▶ [Exercise] Line by line, copy all of the data exactly.
---------- Material to process ----------
(** * SegScript: transcript cache and time-range query (src/main.py)

    A shallow embedding of [main.py] and the properties of its time-code
    parser, its range query and its acquire-or-load logic.

    Modelling conventions.
    - A Python [str] is a Rocq [string]; the development covers ASCII text
      (characters with code below 128).  Codes 128..255 stand for characters
      that are neither decimal digits nor white space.
    - A Python [int] is a [Z]; a Python [float] is an IEEE-754 binary64
      number, i.e. a [spec_float] used at precision 53 and [emax = 1024].
      The builtins [int] and [float] follow CPython 3.11 and later, where
      [int] refuses more than 4300 digits.
    - A raised exception is the [Raise] branch of [result]; code with
      effects runs in the monad [M] over the state [World].
    - A file under [~/.segscript] is represented by the JSON document it
      holds: [json.dump] followed by [json.load] is the identity on the
      values occurring here.
    - Creating the directory and writing a file are taken to succeed: the
      model covers runs in which [~/.segscript] can be created or is a
      directory already and the video id names a file directly in it (no
      path separator).  Runs in which [mkdir] or [open] raise are outside
      the model. *)

From Stdlib Require Import ZArith QArith String Ascii List Bool Lia.
From Stdlib Require Import Floats.SpecFloat.
From stdpp Require Import base gmap strings list fin_maps.

Import ListNotations.
Local Open Scope string_scope.
Local Open Scope Z_scope.

(** ** Exceptions and results *)

Inductive exn : Type :=
  | ValueError
  | OverflowError
  | TypeError
  | KeyError
  | AttributeError
  | FileNotFoundError
  | YouTubeTranscriptApiException   (* the failures of the transcript API *)
  | ConnectionError.                (* a failure below the API, not wrapped by it *)

Inductive result (A : Type) : Type :=
  | Ok (a : A)
  | Raise (e : exn).
Arguments Ok {A} a.
Arguments Raise {A} e.

#[global] Instance result_ret : MRet result := fun A a => Ok a.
----------
▶ [Expected answer]
(** * SegScript: transcript cache and time-range query (src/main.py)

    A shallow embedding of [main.py] and the properties of its time-code
    parser, its range query and its acquire-or-load logic.

    Modelling conventions.
    - A Python [str] is a Rocq [string]; the development covers ASCII text
      (characters with code below 128).  Codes 128..255 stand for characters
      that are neither decimal digits nor white space.
    - A Python [int] is a [Z]; a Python [float] is an IEEE-754 binary64
      number, i.e. a [spec_float] used at precision 53 and [emax = 1024].
      The builtins [int] and [float] follow CPython 3.11 and later, where
      [int] refuses more than 4300 digits.
    - A raised exception is the [Raise] branch of [result]; code with
      effects runs in the monad [M] over the state [World].
    - A file under [~/.segscript] is represented by the JSON document it
      holds: [json.dump] followed by [json.load] is the identity on the
      values occurring here.
    - Creating the directory and writing a file are taken to succeed: the
      model covers runs in which [~/.segscript] can be created or is a
      directory already and the video id names a file directly in it (no
      path separator).  Runs in which [mkdir] or [open] raise are outside
      the model. *)

From Stdlib Require Import ZArith QArith String Ascii List Bool Lia.
From Stdlib Require Import Floats.SpecFloat.
From stdpp Require Import base gmap strings list fin_maps.

Import ListNotations.
Local Open Scope string_scope.
Local Open Scope Z_scope.

(** ** Exceptions and results *)

Inductive exn : Type :=
  | ValueError
  | OverflowError
  | TypeError
  | KeyError
  | AttributeError
  | FileNotFoundError
  | YouTubeTranscriptApiException   (* the failures of the transcript API *)
  | ConnectionError.                (* a failure below the API, not wrapped by it *)

Inductive result (A : Type) : Type :=
  | Ok (a : A)
  | Raise (e : exn).
Arguments Ok {A} a.
Arguments Raise {A} e.

#[global] Instance result_ret : MRet result := fun A a => Ok a.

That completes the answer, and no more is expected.